Chapter 11, Problem 74A

(a)

Interpretation Introduction

Interpretation:

The electronic configuration which is likely to form negative ion needs to be determined.

Concept Introduction:

An element that by accepting electron will achieve a half-filled or full-filled electronic configuration will likely to form a negative ion.

Answer to Problem 74A

  $(ii){\text{ 1s}}^{2}2s^{2}2p^{6}3s^1$ will form a negative ion.

Explanation of Solution

If the $3s$ orbital accepts one electron to form an anion, then it will achieve full-filled $3s^2$ outer electronic configuration. Hence, it will for an anion.

(b)

Interpretation Introduction

Interpretation:

The electronic configuration which is likely to have low ionization energy needs to be determined.

Concept Introduction:

Removal of an electron that will give the most stable half-filled and full-filled electronic configuration will have the lowest ionization energy.

Answer to Problem 74A

  $(ii){\text{ 1s}}^{2}2s^{2}2p^{6}3s^1$ will have the lowest ionization energy.

Explanation of Solution

When an electron is removed from $3s$ orbital stable noble gas configuration of Neon is attained ${\text{1s}}^{2}2s^{2}2p^6$ .

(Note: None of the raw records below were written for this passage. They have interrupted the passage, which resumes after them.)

(** C7. [clean_text] is a total function that maps every text to a text of
    the same length in which, position by position, an alphanumeric character
    is kept and any other character is replaced by an underscore; hence it is
    idempotent, and it is the identity on texts made of alphanumeric
    characters only. *)
Theorem clean_text_spec (text : str) :
  length (clean_text text) = length text
  /\ (forall i : nat,
        clean_text text !! i
        = (fun ch => if isalnum ch then ch else 95) <$> (text !! i))
  /\ clean_text (clean_text text) = clean_text text
  /\ (forallb isalnum text = true -> clean_text text = text).
Proof.
  split; [apply clean_text_length|].
  split; [apply clean_text_lookup|].
  split; [apply clean_text_idempotent | apply clean_text_alnum].
Qed.

(** *** [__init__] *)

Lemma truthy_str_empty (s : str) : truthy (PyStr s) = false <-> s = [].
Proof. simpl. rewrite negb_false_iff, bool_decide_eq_true. done. Qed.

Lemma missing_or_empty_get config key :
  missing_or_empty config key <-> truthy (dict_get config key PyNone) = false.
Proof.
  unfold missing_or_empty, dict_get. destruct (config !! key); simpl; tauto.
Qed.

(** C3. Construction raises if and only if both the user and the password
    are missing or empty; in every other case it succeeds, and the fields
    that the configuration leaves out take their defaults. *)
Theorem init_raises_iff_both_missing (config : gmap str pyval) :
  ((exists e, __init__ config = inl e)
   <-> missing_or_empty config (USER c) /\ missing_or_empty config (PASSWORD c))
  /\ (~ (missing_or_empty config (USER c)
         /\ missing_or_empty config (PASSWORD c)) ->
      __init__ config = inr {|
        user := dict_get config (USER c) PyNone;
        password := dict_get config (PASSWORD c) PyNone;
        mail := dict_get config (MAIL c) (DEFAULT_MAIL c);
        host := dict_get config (HOST c) (DEFAULT_HOST c);
        port := dict_get config (PORT c) (DEFAULT_PORT c);
        ssl := dict_get config (SSL c) PyNone;
        path_attachments :=
          dict_get config (PATH_ATTACHMENTS c) (DEFAULT_PATH_ATTACHMENTS c) |}).
Proof.
  rewrite !missing_or_empty_get. unfold __init__. simpl.
  destruct (truthy (dict_get config (USER c) PyNone));
    destruct (truthy (dict_get config (PASSWORD c) PyNone)); simpl;
    (split; [split; [intros [e He]; try discriminate; auto
                    | intros [? ?]; try discriminate; eauto]
            | intros Hn; try reflexivity; exfalso; apply Hn; auto]).
Qed.
(** C9, as the code has it. Whatever the tool, a response with a status of
    400 or more whose body is read to its end makes the handler answer an
    error result whose text contains the status code in decimal. On such a
    response [doRequest] reports the whole body; [getJSON] reports a status
    of 400 or more whether or not the body can be read, with at most the
    first 1024 bytes of it. *)
Theorem remote_error_surfaces :
  (forall tool req st new rq resp,
     added st (snd (handler tool req st)) new ->
     In (rq, Ok resp) new ->
     400 <= StatusCode resp -> BodyErr resp = None ->
     IsError (fst (handler tool req st)) = true
     /\ Contains (Text (fst (handler tool req st))) (fmt_d (StatusCode resp)) = true)
  /\ (forall method path query body st resp,
        answer st {| Method := method; RelPath := path; Query := query; Payload := body |}
        = Ok resp ->
        400 <= StatusCode resp -> BodyErr resp = None ->
        fst (doRequest method path query body st)
        = Err ("API error (status " +:+ fmt_d (StatusCode resp) +:+ "): "
               +:+ BodyData resp))
  /\ (forall path query st resp,
        answer st (getRequest path query) = Ok resp ->
        400 <= StatusCode resp ->
        exists captured,
          fst (getJSON path query st)
          = Err ("API error (status " +:+ fmt_d (StatusCode resp) +:+ "): " +:+ captured)
          /\ (String.length captured <= 1024)%nat
          /\ captured = slice_to 1024 (BodyData resp)).
Proof.
  split; [| split].
  - intros [] req st new rq resp.
    + apply handleGetContent_surfaces.
    + apply handleSearchContent_surfaces.
    + apply handleCreateContent_surfaces.
    + apply handleUpdateContent_surfaces.
    + apply handleListSpaces_surfaces.
  - apply doRequest_status.
  - intros path query st resp Hanswer Hcode. eexists. split; [| split].
    + apply (getJSON_status _ _ _ _ Hanswer Hcode).
    + apply length_slice_to.
    + reflexivity.
Qed.

End RemoteErrors.

(** The server of [TestDoRequestAPIError]. *)
Lemma remote_error_surfaces_witness :
  let P := testServer (fun _ => status 500 "internal server error") [] in
  let out := run P tt confluence_search_content [("cql", AnyString "type=page")] in
  IsError (fst out) = true /\ Contains (Text (fst out)) "500" = true.
Proof.
  intros P out.
  refine (proj1 (@remote_error_surfaces P) confluence_search_content _ (start P tt)
            (exchanges (snd out)) _
            {| StatusCode := 500; BodyData := "internal server error"; BodyErr := None |}
            eq_refl _ _ eq_refl).
  - left. vm_compute. reflexivity.
  - simpl. lia.
Defined.

(** C9 as the specification states it fails when the body of the error
    response breaks off: [doRequest] reads the body before it looks at the
    status, and the text of the result names the read error only. *)
Lemma remote_error_surfaces_counterexample :
  let out := run brokenServer tt confluence_get_content [("contentId", AnyString "123")] in
  map snd (exchanges (snd out))
  = [Ok {| StatusCode := 500; BodyData := "internal ser"; BodyErr := Some "unexpected EOF" |}]
  /\ fst out
     = NewToolResultError
         "error getting content: failed to read response body: unexpected EOF"
  /\ Contains (Text (fst out)) "500" = false.
Proof. repeat split; vm_compute; reflexivity. Qed.

(* ===================================================================== *)
(** * The resolved base URL *)
(* ===================================================================== *)

Section ApiRoot.

Implicit Types s p q path : string.

Lemma Contains_cons_false c s sub :
  Contains (String c s) sub = false ->
  HasPrefix (String c s) sub = false /\ Contains s sub = false.
Proof.
  unfold Contains. rewrite Index_eq.
  destruct (HasPrefix (String c s) sub); [discriminate |].
  destruct (Index s sub); [discriminate | auto].
Qed.

Lemma occurrences_eq s sub :
  occurrences s sub
  = ((if HasPrefix s sub then 1 else 0)
     + match s with
       | EmptyString => 0
       | String _ s' => occurrences s' sub
       end)%nat.
Proof. destruct s; reflexivity. Qed.

Lemma occurrences_Contains s sub :
  Contains s sub = true -> (1 <= occurrences s sub)%nat.
Proof.
  unfold Contains. induction s as [|c s IH]; rewrite Index_eq, occurrences_eq.
  - destruct (HasPrefix EmptyString sub); [lia | discriminate].
  - destruct (HasPrefix (String c s) sub); [lia |].
    destruct (Index s sub); [| discriminate].
    intros _. specialize (IH eq_refl). lia.
Qed.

Now, $(vi)$ also have a similar outer electronic configuration but it is easier to remove an electron from the orbital of a higher quantum number $(n=3)$ rather than orbital of a quantum lower number $(n=2)$ .

(c)

Interpretation Introduction

Interpretation:

The most reactive metal is to be identified.

Concept Introduction:

Metals which easily donate electrons to achieve stable half-filled or full-filled configuration are most reactive. Alkali metals are reactive due to their electronic configuration.

Answer to Problem 74A

  $(ii){\text{ 1s}}^{2}2s^{2}2p^{6}3s^1$ is most reactive of all.

Explanation of Solution

If the $3s$ orbital accepts one electron to form an anion then it will achieve full-filled $3s^2$ outer electronic configuration. When an electron is removed from $3s$ orbital stable noble gas configuration of Neon is achieved ${\text{1s}}^{2}2s^{2}2p^6$ .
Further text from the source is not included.